A imaginação é o principal componente usado pelas crianças para interpretar palavras escritas nesta fase.

Por exemplo, poderíamos encontrar explicações como palavras longas são nomes de objetos grandes e palavras curtas de objetos pequenos.

2. Estágio silábico

Este segundo estágio é alcançado quando a criança compreende o aspecto quantitativo da leitura; ou seja, quando consegue diferenciar principalmente o tamanho da palavra escrita.

Como ainda não compreende o significado de cada uma das letras, a criança deduzirá que uma palavra longa representa qualquer uma das que ela já sabe.

Por exemplo, se vir a palavra “carro” escrita, pode interpretar que significa coisas díspares como “pescador” ou “pelicano”. O mesmo aconteceria com as palavras curtas.

A principal diferença entre este segundo nível e o primeiro é que a criança tentará ler a palavra, às vezes tentando acompanhar as sílabas com o dedo.

Assim, a intenção de interpretar o texto escrito em vez de simplesmente inventar o significado aparece pela primeira vez.

3. Estágio alfabético

Depois que a criança domina o aspecto qualitativo da leitura, ela é capaz de começar a distinguir as diferentes letras umas das outras e interpretá-las. Assim, pela primeira vez, poderá tentar realmente ler o que está escrito.
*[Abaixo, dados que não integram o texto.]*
(* ===== verification/StateMerklePruner.v ===== *)
(** * Pruning the state tree

    Model of [storage/aptosdb/src/pruner]: [state_merkle_pruner/mod.rs],
    [state_merkle_metadata_pruner.rs], [state_merkle_shard_pruner.rs],
    [state_merkle_pruner_manager.rs], and what they use of [pruner_utils.rs],
    [db_pruner.rs] and [pruner_worker.rs]. *)
From stdpp Require Import base list numbers strings option gmap.
From Stdlib Require Import ZArith Lia Bool.
From S2P Require Import Prelude Hash SparseMerkleProof NibblePath ByteCodec JellyfishNode JellyfishTree StateMerkleDb.

Section Pruner.
Context {HV K DB : Type} `{SchemaDb HV K DB} `{ByteOrder}.
(** The index that is pruned: [StaleNodeIndexSchema] or [StaleNodeIndexCrossEpochSchema]. *)
Context (sch : StaleSchema).

(** The loop of [get_stale_node_indices] over the items of the iterator. *)
Fixpoint collect_stale (target_version : Version) (items : list (outcome StaleNodeIndex))
    (indices : list StaleNodeIndex) (next_version : option Version)
  : outcome (list StaleNodeIndex * option Version) :=
  match items with
  | [] => Ok (indices, next_version)
  | item :: items =>
      index ← item;
      let next_version := Some (stale_since_version index) in
      if stale_since_version index <=? target_version
      then collect_stale target_version items (indices ++ [index]) next_version
      else Ok (indices, next_version)
  end.

Definition get_stale_node_indices (state_merkle_db_shard : DB) (start_version target_version : Version)
  : outcome (list StaleNodeIndex * option Version) :=
  node_key ← new_empty_path 0;
  items ← db_stale_from sch state_merkle_db_shard
            (StaleNodeIndex_encode_key (mkStaleNodeIndex start_version node_key));
  collect_stale target_version items [] None.

(** The deletions of the entries and their nodes. *)
Definition delete_indices (indices : list StaleNodeIndex) : list (BatchOp HV K) :=
  flat_map (fun index => [Delete_node (stale_node_key index); Delete_stale sch index]) indices.

(** ** [StateMerkleShardPruner] *)

(** The loop of [prune]: after a round, nothing up to the target is left. *)
Fixpoint shard_prune_loop (fuel : nat) (shard_id : Z) (current_progress target_version : Version)
  : prog DB unit :=
  r <~ reading (fun db => get_stale_node_indices db current_progress target_version);
  let '(indices, next_version) := r in
  let done :=
    match next_version with
    | Some next_version => negb (next_version <=? target_version)
    | None => true
    end in
  _ <~ write_schemas
        (delete_indices indices ++
         if done then [Put_version (progress_metadata_key sch (Some shard_id)) target_version] else []);
  if (done : bool) then pret tt
  else
    match fuel with
    | O => fun db => (db, Panic "out of fuel")
    | S fuel => shard_prune_loop fuel shard_id current_progress target_version
    end.

Definition shard_prune (shard_id : Z) (current_progress target_version : Version) : prog DB unit :=
  shard_prune_loop 1 shard_id current_progress target_version.

(** [pruner_utils::get_or_initialize_subpruner_progress] *)
Definition get_or_initialize_subpruner_progress (progress_key : DbMetadataKey) (metadata_progress : Version)
  : prog DB Version :=
  v <~ reading (fun db => db_get_version db progress_key);
  match v with
  | Some v => pret v
  | None => _ <~ write_schemas [Put_version progress_key metadata_progress]; pret metadata_progress
  end.

Definition StateMerkleShardPruner_new (shard_id : Z) (metadata_progress : Version) : prog DB unit :=
  progress <~ get_or_initialize_subpruner_progress (progress_metadata_key sch (Some shard_id)) metadata_progress;
  shard_prune shard_id progress metadata_progress.

(** ** [StateMerklePruner] *)

(** The atomic versions of the pruner and of its metadata pruner, and the ids of the
    shard pruners. *)
Record StateMerklePruner := mkStateMerklePruner {
  smp_target_version : Version;
  smp_progress : Version;
  smp_next_version : Version;
  shard_pruners : list Z;
}.

(** [StateMerkleMetadataPruner::progress] *)
Definition metadata_pruner_progress (db : DB) : outcome Version :=
  v ← get_progress db (progress_metadata_key sch None);
  Ok (default 0 v).

Fixpoint new_shard_pruners (shards : list Z) (metadata_progress : Version) : prog (StateMerkleDb DB) (list Z) :=
  match shards with
  | [] => pret []
  | shard_id :: shards =>
      _ <~ on_db (Some shard_id) (StateMerkleShardPruner_new shard_id metadata_progress);
      rest <~ new_shard_pruners shards metadata_progress;
      pret (shard_id :: rest)
  end.

Definition StateMerklePruner_new : prog (StateMerkleDb DB) StateMerklePruner :=
  metadata_progress <~ on_db None (reading metadata_pruner_progress);
  sharding_enabled <~ reading (fun self => Ok (enable_sharding self));
  shard_pruners <~ (if (sharding_enabled : bool) then new_shard_pruners (seqZ 0 NUM_STATE_SHARDS) metadata_progress
                   else pret []);
  pret (mkStateMerklePruner metadata_progress metadata_progress 0 shard_pruners).

(** The databases and the pruner. *)
Abbreviation World := (StateMerkleDb DB * StateMerklePruner)%type (only parsing).

Definition with_db {A} (m : prog (StateMerkleDb DB) A) : prog World A := fun w =>
  let '(db, r) := m (fst w) in ((db, snd w), r).
Definition with_pruner (f : StateMerklePruner -> StateMerklePruner) : prog World unit := fun w =>
  ((fst w, f (snd w)), Ok tt).

Definition set_next_version (v : Version) (p : StateMerklePruner) : StateMerklePruner :=
  mkStateMerklePruner (smp_target_version p) (smp_progress p) v (shard_pruners p).
(** [record_progress] *)
Definition record_progress (v : Version) (p : StateMerklePruner) : StateMerklePruner :=
  mkStateMerklePruner (smp_target_version p) v (smp_next_version p) (shard_pruners p).
(** [set_target_version] *)
Definition set_target_version (v : Version) (p : StateMerklePruner) : StateMerklePruner :=
  mkStateMerklePruner v (smp_progress p) (smp_next_version p) (shard_pruners p).

(** [StateMerkleMetadataPruner::maybe_prune_single_version] *)
Definition maybe_prune_single_version (current_progress target_version : Version) : prog World (option Version) :=
  next_version <~ reading (fun w => Ok (smp_next_version (snd w)));
  let target_version_for_this_round := Z.max next_version current_progress in
  if target_version <? target_version_for_this_round then pret None
  else
    r <~ with_db (on_db None
          (reading (fun db => get_stale_node_indices db current_progress target_version_for_this_round)));
    let '(indices, next_version) := r in
    _ <~ with_db (on_db None (write_schemas
          (delete_indices indices ++
           [Put_version (progress_metadata_key sch None) target_version_for_this_round])));
    _ <~ with_pruner (set_next_version (default target_version next_version));
    pret (Some target_version_for_this_round).

(** [prune_shards]: every shard pruner works on its own database; the first error is
    returned. *)
Fixpoint prune_shards (shards : list Z) (current_progress target_version : Version)
  : prog (StateMerkleDb DB) unit :=
  match shards with
  | [] => pret tt
  | shard_id :: shards =>
      _ <~ on_db (Some shard_id) (shard_prune shard_id current_progress target_version);
      prune_shards shards current_progress target_version
  end.

(** The loop of [prune]. *)
Fixpoint smp_prune_loop (fuel : nat) (progress target_version : Version) : prog World unit :=
  if progress <? target_version then
    round <~ maybe_prune_single_version progress target_version;
    match round with
    | Some target_version_for_this_round =>
        shards <~ reading (fun w => Ok (shard_pruners (snd w)));
        _ <~ with_db (prune_shards shards progress target_version_for_this_round);
        _ <~ with_pruner (record_progress target_version_for_this_round);
        match fuel with
        | O => fun w => (w, Panic "out of fuel")
        | S fuel => smp_prune_loop fuel target_version_for_this_round target_version
        end
    | None => with_pruner (record_progress target_version)
    end
  else pret tt.

(** A version takes at most three rounds of the loop. *)
Definition prune_fuel (progress target_version : Version) : nat := Z.to_nat (3 * (target_version - progress) + 3).

Definition smp_prune : prog World Version :=
  progress <~ reading (fun w => Ok (smp_progress (snd w)));
  target_version <~ reading (fun w => Ok (smp_target_version (snd w)));
  if target_version <=? progress then pret progress
  else
    _ <~ smp_prune_loop (prune_fuel progress target_version) progress target_version;
    pret target_version.

(** [DBPruner::is_pruning_pending] *)
Definition is_pruning_pending (self : StateMerklePruner) : bool := smp_progress self <? smp_target_version self.

(** ** [StateMerklePrunerManager] *)
Record StateMerklePrunerManager := mkStateMerklePrunerManager {
  prune_window : Version;
  pruner_worker : option StateMerklePruner;
  min_readable_version : Version;
}.

Definition is_pruner_enabled (self : StateMerklePrunerManager) : bool :=
  match pruner_worker self with Some _ => true | None => false end.

(** [pruner_utils::get_state_merkle_pruner_progress] *)
Definition get_state_merkle_pruner_progress (self : StateMerkleDb DB) : outcome Version :=
  db ← smdb_db self None;
  v ← get_progress db (progress_metadata_key sch None);
  Ok (default 0 v).

(** [new], with the fields [enable] and [prune_window] of the configuration. *)
Definition StateMerklePrunerManager_new (enable : bool) (prune_window : Version)
  : prog (StateMerkleDb DB) StateMerklePrunerManager :=
  pruner_worker <~ (if enable then
                     p <~ pexpect StateMerklePruner_new "Failed to create state merkle pruner.";
                     pret (Some p)
                   else pret None);
  min_readable_version <~ reading (fun self => expect_res (get_state_merkle_pruner_progress self) "Must succeed.");
  pret (mkStateMerklePrunerManager prune_window pruner_worker min_readable_version).

Definition save_min_readable_version (min_readable_version : Version)
  : prog (StateMerkleDb DB * StateMerklePrunerManager) unit := fun w =>
  let self := mkStateMerklePrunerManager (prune_window (snd w)) (pruner_worker (snd w)) min_readable_version in
  let '(db, r) := write_pruner_progress min_readable_version (fst w) in ((db, self), r).

(** [PrunerWorker::set_target_db_version] *)
Definition set_target_db_version (target_db_version : Version) (pruner : StateMerklePruner) : StateMerklePruner :=
  if smp_target_version pruner <? target_db_version then set_target_version target_db_version pruner else pruner.

Definition set_pruner_target_db_version (latest_version : Version) (self : StateMerklePrunerManager)
  : outcome StateMerklePrunerManager :=
  pruner ← expect (pruner_worker self) "assertion failed: self.pruner_worker.is_some()";
  let min_readable_version := Z.max 0 (latest_version - prune_window self) in
  Ok (mkStateMerklePrunerManager (prune_window self)
        (Some (set_target_db_version min_readable_version pruner)) min_readable_version).

Definition maybe_set_pruner_target_db_version (latest_version : Version) (self : StateMerklePrunerManager)
  : outcome StateMerklePrunerManager :=
  match pruner_worker self with
  | None => Ok self
  | Some _ =>
      bound ← add64 (min_readable_version self) (prune_window self);
      if bound <=? latest_version then set_pruner_target_db_version latest_version self else Ok self
  end.
End Pruner.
A partir daí, será apenas uma questão de tempo para a criança adquirir a capacidade de leitura.

Níveis de escrita

Os nomes dos diferentes estágios pelos quais as crianças passam ao aprender a escrever são praticamente os mesmos dos níveis de leitura. Isso se deve ao fato de que os desafios encontrados são muito semelhantes nos dois casos.

Porém, no caso da escrita, costumamos falar de um nível anterior ao pré-silábico, conhecido como concreto. Assim, os quatro níveis de escrita são concretos, pré-silábicos, silábicos e alfabéticos.

1. Estágio concreto

Este estágio ocorre quando a criança ainda não compreende o funcionamento da escrita ou a forma das letras, mas quer começar a imitar a maneira de expressar os textos que vê nos mais velhos.

Assim, sim tente imitar letras cursivas, tenderá a desenhar uma linha contínua com diferentes formas e curvas. Pelo contrário, se tenta imitar a gravura, desenha formas que não se juntam.

Note-se que os desenhos feitos pela criança nesta fase não têm relação com as palavras que tenta fazer. representam ou às letras reais do alfabeto.

2. Estágio pré-ilábico

Neste segundo estágio, a criança aprendeu a reproduzir algumas letras, mas ainda não sabe qual é o seu significado. No entanto, ele entendeu que cada uma delas representa um som diferente e tentará traduzir isso em sua escrita.

Então, ele usará diferentes combinações de letras que conhece para representar palavras diferentes, mas como ele ainda não sabe o que cada um significa, um destes o fará ao acaso, podendo usar uma única letra para representar sílabas pares ou palavras completas.

3. Estágio silábico

Neste nível a criança ainda não saberá exatamente o som que cada letra representa, mas tentará deduzi-lo usando aqueles que conhece para representar sílabas específicas. Por exemplo, você pode acreditar que o "m" é sempre lido como "eu" ou "ma".

Portanto, neste estágio, você será capaz de dividir as palavras em sílabas e fazer uma grafia aproximada delas, mas ele ainda não domina a relação entre o que está escrito e os sons que tenta representar.

4. Estágio alfabético

O último estágio é alcançado quando a criança descobre qual som cada uma das letras do alfabeto representa e é capaz de combiná-los apropriadamente.

A partir desse momento, os únicos problemas que você encontrará terão a ver com a ortografia, não com o processo de escrita em si.